Dividends and cash flow do matter (non sappia la tua destra quello che fa la tua sinistra 2).
E sempre a proposito di finanza etica, nella stessa storia di copertina di Plus24 di cui ci si è occupati ieri, appare un’intervista al prof.Perrini, a cura di A.Criscione, che fa “il punto con Francesco Perrini, direttore del Cresv (Centro Ricerche su Sostenibilità e Valore) presso l’Università Bocconi. Il quale spiega come il filtro dell’«etica» permetta di evitare spesso situazioni spiacevoli e ricorda come Parmalat fosse inciampata sulla trasparenza in questo tipo di valutazione ed esclusa dai fondi etici prima del crack finanziario. Innanzitutto cosa è la finanza etica? Il secondo termine forse oscura il primo e più che alla finanza e quindi agli investimenti, poi si pensa alla beneficenza e alle buone azioni.
È vero. Il termine “etica” da noi crea qualche complicazione. Tanto che nel mondo anglosassone si parla di investimenti sostenibili e l’acronimo più corretto Sri, socially responsible investing, in italiano dovrebbe essere «risparmio gestito in modo socialmente responsabile». Preferisco per questo: finanza sostenibile nella dimensione finanziaria sociale e ambientale. In Italia è però ormai in uso il termine di finanza etica ed è vero che “etica” oscura “finanza”. Anzi può creare fraintendimenti perché non fa pensare immediatamente a quello che invece è chiaro nel resto del mondo, ovvero che si investe in imprese che rispettano tutta una serie di parametri.
Quali parametri?
Sono essenzialmente tre: la responsabilità sociale, la sostenibilità ambientale e la trasparenza nella corporate governance, che si aggiungono ai classici criteri di valutazione di tipo finanziario relativi alle azioni e alle obbligazioni.
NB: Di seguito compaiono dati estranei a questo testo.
(* ===== verification/World.v ===== *)
(** * The world: file system, clocks, randomness, environment

    The executable meaning of the calls of IO.v: a POSIX-like file system
    with symbolic links, in which calls fail only for structural reasons
    (a missing entry, a link loop, a file where a directory is needed).
    Permission errors, full disks and the like are covered by [must]
    theorems, which hold for every answer.

    A location is the list of names from the root.  A file handle is the
    canonical path of the file at the time it was created; the program
    never renames or removes a file it still holds open. *)

From stdpp Require Import base list strings gmap.
From Stdlib Require Import NArith String Lia.
From S2P Require Import Prelude Bytes UnixPath IO.

Abbreviation loc := (list string).

Inductive node :=
| File (content : string) (attr : attributes)
| Dir (len : N) (attr : attributes)
| Link (target : string) (attr : attributes)
| Special.

Abbreviation fsys := (gmap loc node).

(** A child process follows a script: when it exits after its start and with
    which status ([None]: only when it is killed), what it writes, and how
    long the reader of each stream takes to finish once it is waited for. *)
Record script := Script {
  sc_exit : option (N * exit_status);
  sc_stdout : drain;
  sc_stderr : drain;
  sc_stdout_wait : N;
  sc_stderr_wait : N;
}.
Record child := Child { ch_script : script; ch_started : N; ch_killed : bool }.
Record processes := Processes {
  pr_children : gmap N child;
  pr_flags : gset string;   (** the cancellation tokens that are set *)
  pr_script : string -> list string -> string -> list (string * string) -> io script;
}.
Definition no_processes : processes :=
  Processes ∅ ∅ (fun _ _ _ _ => Err (IoError NotFound "No such file or directory (os error 2)")).

Record world := World {
  w_fs : fsys;
  w_cwd : loc;
  w_clock : N;                             (** nanoseconds since the epoch *)
  w_instant : N;                           (** monotonic nanoseconds *)
  w_entropy : list (result string string); (** answers of the random source *)
  w_pid : N;
  w_counter : N;                           (** the process-wide [STORAGE_COUNTER] *)
  w_env : gmap string string;
  w_locks : gset string;                   (** the handles that hold a file lock *)
  w_unique : N;                            (** the process-wide [UNIQUE_COUNTER] *)
  w_counters : gmap string N;              (** the other static counters, by name *)
  w_processes : processes;
  w_command : fsys -> string -> list string -> string -> io output;
}.

(** Attributes of new entries (with the usual umask) and of a written file. *)
Definition no_attributes : attributes := Attributes None None 0.
Definition fresh_file (w : world) : attributes := Attributes (Some (w_clock w)) (Some (w_clock w)) 33188.
Definition fresh_dir (w : world) : attributes := Attributes (Some (w_clock w)) (Some (w_clock w)) 16877.
Definition touched (w : world) (a : attributes) : attributes :=
  Attributes (Some (w_clock w)) (at_created a) (at_mode a).

Definition set_fs (fs : fsys) (w : world) : world :=
  World fs (w_cwd w) (w_clock w) (w_instant w) (w_entropy w) (w_pid w) (w_counter w) (w_env w)
    (w_locks w) (w_unique w) (w_counters w) (w_processes w) (w_command w).

Definition enoent : io_error := IoError NotFound "No such file or directory (os error 2)".
Definition eexist : io_error := IoError AlreadyExists "File exists (os error 17)".
Definition enotdir : io_error := IoError OtherKind "Not a directory (os error 20)".
Definition eisdir : io_error := IoError OtherKind "Is a directory (os error 21)".
Definition eloop : io_error := IoError OtherKind "Too many levels of symbolic links (os error 40)".
Definition enotempty : io_error := IoError OtherKind "Directory not empty (os error 39)".
Definition einval : io_error := IoError OtherKind "Invalid argument (os error 22)".

(** ** Path resolution *)

(** The node at a location; the root is always a directory. *)
Definition node_at (fs : fsys) (l : loc) : option node :=
  match l with
  | [] => Some (Dir 4096 no_attributes)
  | _ => fs !! l
  end.

(** The names the kernel walks: empty segments vanish, and a trailing
    separator asks for a directory, like a final ".". *)
Definition os_names (p : string) : list string :=
  List.filter (fun s => negb (s =? "")%string) (segments p) ++
  (if ends_with "/" p && negb (forallb (fun s => (s =? "")%string) (segments p)) then ["."] else []).

Definition walk_base (cur : loc) (p : string) : loc :=
  if is_absolute p then [] else cur.

(** One link expansion per unit of [fuel]; Linux follows at most 40. *)
Fixpoint walk (fuel : nat) (fs : fsys) (follow : bool) : loc -> list string -> io loc :=
  fix go (cur : loc) (names : list string) {struct names} : io loc :=
    match names with
    | [] => Ok cur
    | n :: rest =>
        if (n =? ".")%string then
          match node_at fs cur with
          | Some (Dir _ _) => go cur rest
          | Some _ => Err enotdir
          | None => Err enoent
          end
        else if (n =? "..")%string then go (removelast cur) rest
        else
          let next := cur ++ [n] in
          match node_at fs next with
          | None => Err enoent
          | Some (Link target _) =>
              if negb follow && match rest with [] => true | _ => false end then Ok next else
              match fuel with
              | O => Err eloop
              | S f => walk f fs follow (walk_base cur target) (os_names target ++ rest)
              end
          | Some (Dir _ _) => go next rest
          | Some _ => match rest with [] => Ok next | _ => Err enotdir end
          end
    end.

Definition max_links : nat := 40.

Definition resolve (w : world) (follow : bool) (p : string) : io loc :=
  if is_empty p then Err enoent else
  walk max_links (w_fs w) follow (walk_base (w_cwd w) p) (os_names p).

(** Where a call creates or replaces an entry: the parent is followed, the
    last name is not. *)
Definition locate_entry (w : world) (p : string) : io loc :=
  match rev (os_names p) with
  | [] => Err eexist
  | n :: before =>
      if (n =? ".")%string || (n =? "..")%string then Err eexist else
      match walk max_links (w_fs w) true (walk_base (w_cwd w) p) (rev before) with
      | Err e => Err e
      | Ok dir =>
          match node_at (w_fs w) dir with
          | Some (Dir _ _) => Ok (dir ++ [n])
          | Some _ => Err enotdir
          | None => Err enoent
          end
      end
  end.

(** A trailing separator is accepted by [mkdir]. *)
Definition strip_trailing (p : string) : string :=
  (if is_absolute p then "/" else "") ++
  join_with "/" (List.filter (fun s => negb (s =? "")%string) (segments p)).

(** ** Operations on the tree *)

Definition node_metadata (n : node) : metadata :=
  match n with
  | File c t => Metadata RegularFile (strlen c) t
  | Dir l t => Metadata Directory l t
  | Link t m => Metadata Symlink (strlen t) m
  | Special => Metadata OtherType 0 no_attributes
  end.

Definition stat (w : world) (follow : bool) (p : string) : io metadata :=
  match resolve w follow p with
  | Err e => Err e
  | Ok l => match node_at (w_fs w) l with
            | Some n => Ok (node_metadata n)
            | None => Err enoent
            end
  end.

Definition canonicalize (w : world) (p : string) : io string :=
  map_ok render (resolve w true p).

Definition read_file (w : world) (p : string) : io string :=
  match resolve w true p with
  | Err e => Err e
  | Ok l => match node_at (w_fs w) l with
            | Some (File c _) => Ok c
            | Some (Dir _ _) => Err eisdir
            | Some _ => Err einval
            | None => Err enoent
            end
  end.

Fixpoint is_prefix (l k : loc) : bool :=
  match l, k with
  | [], _ => true
  | x :: l', y :: k' => (x =? y)%string && is_prefix l' k'
  | _, [] => false
  end.

(** The names directly below a directory. *)
Definition children (fs : fsys) (dir : loc) : list string :=
  omap (fun '(l, _) =>
          if decide (removelast l = dir /\ l <> []) then last l else None)
       (map_to_list fs).

Definition read_dir (w : world) (p : string) : io (list (io string)) :=
  match resolve w true p with
  | Err e => Err e
  | Ok l => match node_at (w_fs w) l with
            | Some (Dir _ _) => Ok (map (fun n => Ok (join p n)) (children (w_fs w) l))
            | Some _ => Err enotdir
            | None => Err enoent
            end
  end.

Definition create_dir (w : world) (p : string) : world * io unit :=
  match locate_entry w (strip_trailing p) with
  | Err e => (w, Err e)
  | Ok l => match node_at (w_fs w) l with
            | Some _ => (w, Err eexist)
            | None => (set_fs (<[l := Dir 4096 (fresh_dir w)]> (w_fs w)) w, Ok tt)
            end
  end.

(** [fs::create_dir_all]: try, create the parent when it is missing, retry. *)
Fixpoint create_dir_all (fuel : nat) (w : world) (p : string) : world * io unit :=
  if is_empty p then (w, Ok tt) else
  match create_dir w p with
  | (w', Ok _) => (w', Ok tt)
  | (w', Err e) =>
      if decide (io_error_kind e = NotFound) then
        match fuel, parent p with
        | S f, Some q =>
            match create_dir_all f w' q with
            | (w2, Err e2) => (w2, Err e2)
            | (w2, Ok _) =>
                match create_dir w2 p with
                | (w3, Ok _) => (w3, Ok tt)
                | (w3, Err e3) =>
                    (w3, match stat w3 true p with
                         | Ok m => if is_dir m then Ok tt else Err e3
                         | Err _ => Err e3
                         end)
                end
            end
        | _, _ => (w', Err e)
        end
      else (w', match stat w' true p with
                | Ok m => if is_dir m then Ok tt else Err e
                | Err _ => Err e
                end)
  end.

(** [OpenOptions::new().write(true).create_new(true).open(p)] *)
Definition create_new (w : world) (p : string) : world * io string :=
  match locate_entry w p with
  | Err e => (w, Err e)
  | Ok l => match node_at (w_fs w) l with
            | Some _ => (w, Err eexist)
            | None => (set_fs (<[l := File "" (fresh_file w)]> (w_fs w)) w, Ok (render l))
            end
  end.

Definition write_all (w : world) (handle bytes : string) : world * io unit :=
  match resolve w false handle with
  | Err e => (w, Err e)
  | Ok l => match node_at (w_fs w) l with
            | Some (File c a) =>
                (set_fs (<[l := File (c ++ bytes) (touched w a)]> (w_fs w)) w, Ok tt)
            | _ => (w, Err einval)
            end
  end.

(** Moving a directory moves everything below it. *)
Definition move_tree (fs : fsys) (from to : loc) : fsys :=
  list_to_map (map (fun '(l, n) =>
    (if is_prefix from l then to ++ drop (List.length from) l else l, n)) (map_to_list fs)).

Definition rename_at (fs : fsys) (from to : loc) : fsys * io unit :=
  match node_at fs from with
  | None => (fs, Err enoent)
  | Some n =>
      if decide (from = to) then (fs, Ok tt) else
      match n with
      | Dir _ _ =>
          if is_prefix from to then (fs, Err einval) else
          match node_at fs to with
          | None => (move_tree fs from to, Ok tt)
          | Some (Dir _ _) =>
              match children fs to with
              | [] => (move_tree (delete to fs) from to, Ok tt)
              | _ => (fs, Err enotempty)
              end
          | Some _ => (fs, Err enotdir)
          end
      | _ =>
          match node_at fs to with
          | Some (Dir _ _) => (fs, Err eisdir)
          | _ => (<[to := n]> (delete from fs), Ok tt)
          end
      end
  end.

Definition rename (w : world) (from to : string) : world * io unit :=
  match locate_entry w from with
  | Err e => (w, Err e)
  | Ok a =>
      match locate_entry w to with
      | Err e => (w, Err e)
      | Ok b => let '(fs', r) := rename_at (w_fs w) a b in (set_fs fs' w, r)
      end
  end.

Definition remove_file (w : world) (p : string) : world * io unit :=
  match locate_entry w p with
  | Err e => (w, Err e)
  | Ok l => match node_at (w_fs w) l with
            | None => (w, Err enoent)
            | Some (Dir _ _) => (w, Err eisdir)
            | Some _ => (set_fs (delete l (w_fs w)) w, Ok tt)
            end
  end.

Definition remove_dir (w : world) (p : string) : world * io unit :=
  match locate_entry w (strip_trailing p) with
  | Err e => (w, Err e)
  | Ok l => match node_at (w_fs w) l with
            | None => (w, Err enoent)
            | Some (Dir _ _) =>
                match children (w_fs w) l with
                | [] => (set_fs (delete l (w_fs w)) w, Ok tt)
                | _ => (w, Err enotempty)
                end
            | Some _ => (w, Err enotdir)
            end
  end.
Questi criteri permettono di selezionare quei titoli che nel tempo danno i migliori risultati e minori rischi.”
L’intervista prosegue fino al punto in cui Perrini, a domanda, risponde: “A cosa è dovuta la “tenuta” di questi titoli?
Certamente se compriamo un titolo di aziende che rispettano parametri di responsabilità sociale, di sostenibilità ambientale e di trasparenza nella governance, che perciò hanno una serie di rischi inferiori e una aspettativa di sopravvivenza superiore, rendono un po’ di più degli altri.”
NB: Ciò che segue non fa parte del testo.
Fixpoint indented_lines (separator : ascii) (yaml : bool) (l : list (N * string)) (locations : Locations) (values : Values)
    (stack : list (N * string)) : IO (res (Locations * Values)) :=
  match l with
  | [] => Ret (Ok (locations, values))
  | (index, raw) :: l' =>
      let without_comment := if yaml then strip_comment raw "#" else raw in
      if is_empty (trim without_comment) || starts_with "-" (trim_start without_comment)
      then indented_lines separator yaml l' locations values stack else
      let indent := strlen without_comment - strlen (trim_start without_comment) in
      let trimmed := trim_start without_comment in
      match find_unquoted trimmed separator with
      | None => indented_lines separator yaml l' locations values stack
      | Some position =>
          key <-? unquote_key (trim (take_bytes position trimmed)) ;;
          let stack := pop_stack indent stack in
          let path := join_with "." (rev (map snd stack) ++ [key])%list in
          if has_key locations path
          then Ret (bail ("duplicate structured key `" ++ path ++ "` at line " ++ dec (index + 1))) else
          let value := trim_matches (fun c => Ascii.eqb c "'" || Ascii.eqb c dquote) (trim (drop_bytes (S position) trimmed)) in
          indented_lines separator yaml l' (put path (located index raw) locations) (put path value values)
            ((indent, key) :: stack)
      end
  end.

Definition scan_indented_assignments (content : string) (separator : ascii) (yaml : bool) : IO (res (Locations * Values)) :=
  indented_lines separator yaml (enumerate (lines content)) [] [] [].

Definition reject_duplicate_root_keys (root_order : list string) (locations : Locations) : res unit :=
  let roots := filter (fun p => negb (any_byte (Ascii.eqb ".") p.1)) locations in
  if (List.length roots =? List.length root_order)%nat then Ok tt else bail "duplicate or unlocated root key".

(** What the code reads of a YAML value: the keys of a mapping, in order,
    those that are strings. *)
Inductive YamlValue := YamlMapping (keys : list (option string)) | YamlOther.
Class Yaml := yaml_from_str : string -> result YamlValue string.

(** [key.as_str().context(..)?] for every key *)
Fixpoint string_keys (keys : list (option string)) : res (list string) :=
  match keys with
  | [] => Ok []
  | None :: _ => bail "YAML mapping keys must be strings"
  | Some key :: keys' => rest <- string_keys keys' ;? Ok (key :: rest)
  end.

Definition parse_yaml `{Yaml} (content : string) : IO (res ParsedDocument) :=
  match yaml_from_str content with
  | Err e => Ret (Err (with_context "invalid YAML" (failure e)))
  | Ok YamlOther => Ret (bail "YAML root must be a mapping")
  | Ok (YamlMapping keys) =>
      root_order <-? lift (string_keys keys) ;;
      scan <-? scan_indented_assignments content ":" true ;;
      lift (reject_duplicate_root_keys root_order scan.1) ;;?
      Ret (Ok {| pd_format := "yaml"; pd_root_order := root_order; pd_values := scan.2; pd_locations := scan.1 |})
  end.

(** ** JSON

    [serde_json] checks the document and decodes its strings; the positions
    come from a scan of the bytes. *)

Class Json := {
  (** [serde_json::from_str::<Value>], of which the code only asks whether it is an object *)
  json_is_object : string -> result bool string;
  (** [serde_json::from_str::<String>] *)
  json_string : string -> result string string;
}.

(** [u8::is_ascii_whitespace] *)
Definition is_ascii_whitespace (c : ascii) : bool :=
  let n := byte_n c in (n =? 32) || (n =? 9) || (n =? 10) || (n =? 12) || (n =? 13).

Fixpoint whitespace_run (s : string) : nat :=
  match s with
  | String c s' => if is_ascii_whitespace c then S (whitespace_run s') else O
  | EmptyString => O
  end.
(** [while i < bytes.len() && bytes[i].is_ascii_whitespace() { i += 1; }] *)
Definition skip_whitespace (content : string) (i : nat) : nat := (i + whitespace_run (drop_bytes i content))%nat.

(** The offset of the quote that ends a string. *)
Fixpoint string_end (escaped : bool) (s : string) : option nat :=
  match s with
  | EmptyString => None
  | String c s' =>
      if escaped then option_map S (string_end false s')
      else if Ascii.eqb c backslash then option_map S (string_end true s')
      else if Ascii.eqb c dquote then Some O
      else option_map S (string_end false s')
  end.

Section Json.
Context `{Json}.

(** The string that starts at [start], and the position after it. *)
Definition parse_json_string (content : string) (start : nat) : res (string * nat) :=
  match string_end false (drop_bytes (S start) content) with
  | None => bail "unterminated JSON string"
  | Some offset =>
      let index := (S start + offset)%nat in
      value <- map_err failure (json_string (take_bytes (S index - start) (drop_bytes start content))) ;?
      Ok (value, S index)
  end.

Definition json_scalar_preview (content : string) (start : nat) : res string :=
  match String.get start content with
  | None => bail "missing JSON value"
  | Some c =>
      if Ascii.eqb c dquote then value <- parse_json_string content start ;? Ok value.1
      else
        let tail := drop_bytes start content in
        Ok (trim match find_byte (one_of ",}]") tail with Some end_ => take_bytes end_ tail | None => tail end)
  end.

Record JsonScan := {
  js_root_order : list string;
  js_locations : Locations;
  js_values : Values;
  js_path : list string;
  js_depth : nat;
  js_line : N;
}.

(** [content.lines().nth(line as usize - 1).unwrap_or_default()] *)
Definition source_line (content : string) (line : N) : string := default "" (lines content !! N.to_nat (line - 1)).

(** A string inside an object, at [index]: the next position and state. *)
Definition scan_key (content : string) (index : nat) (st : JsonScan) : res (nat * JsonScan) :=
  let? (key, next) := parse_json_string content index in
  let cursor := skip_whitespace content next in
  if negb (match String.get cursor content with Some c => Ascii.eqb c ":" | None => false end) then Ok (next, st) else
  let value_start := skip_whitespace content (S cursor) in
  let key_path := join_with "." (js_path st ++ [key])%list in
  if has_key (js_locations st) key_path then bail ("duplicate JSON key `" ++ key_path ++ "`") else
  value <- json_scalar_preview content value_start ;?
  Ok (next, {|
    js_root_order := if (js_depth st =? 1)%nat then (js_root_order st ++ [key])%list else js_root_order st;
    js_locations := put key_path {| loc_line := js_line st; loc_source := source_line content (js_line st) |} (js_locations st);
    js_values := put key_path value (js_values st);
    js_path := if match String.get value_start content with Some c => Ascii.eqb c "{" | None => false end
               then (take (js_depth st - 1) (js_path st) ++ [key])%list else js_path st;
    js_depth := js_depth st;
    js_line := js_line st |}).

(** One byte [c] at [index] *)
Definition scan_byte (content : string) (index : nat) (c : ascii) (st : JsonScan) : res (nat * JsonScan) :=
  let at_path path depth line := {|
    js_root_order := js_root_order st; js_locations := js_locations st; js_values := js_values st;
    js_path := path; js_depth := depth; js_line := line |} in
  if Ascii.eqb c line_feed then Ok (S index, at_path (js_path st) (js_depth st) (N.min u32_max (js_line st + 1)))
  else if Ascii.eqb c "{" then Ok (S index, at_path (js_path st) (S (js_depth st)) (js_line st))
  else if Ascii.eqb c "}" then
    let depth := (js_depth st - 1)%nat in
    Ok (S index, at_path (if (depth <=? List.length (js_path st))%nat then take (depth - 1) (js_path st) else js_path st)
                   depth (js_line st))
  else if Ascii.eqb c dquote then
    if (0 <? js_depth st)%nat then scan_key content index st
    else let? (_, next) := parse_json_string content index in Ok (next, st)
  else Ok (S index, st).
L’affermazione è un po’ apodittica e lascia perplessi, così come altre nel corso dell’intervista; che d’altra parte, appunto, è un’intervista e non un saggio accademico, al quale richiedere fonti e citazioni bibliografiche.
Mi resta una domanda: la performance (vedi Prospetto nei Documenti) di un fondo come il Vice Fund, che dal 2002 batte regolarmente l’indice S&P 500, nel 2012 è tornato ai livelli precedenti il 2009 e che investe in titoli di aziende che si occupano di armi, case da gioco, tabacco e bevande alcooliche come si spiega?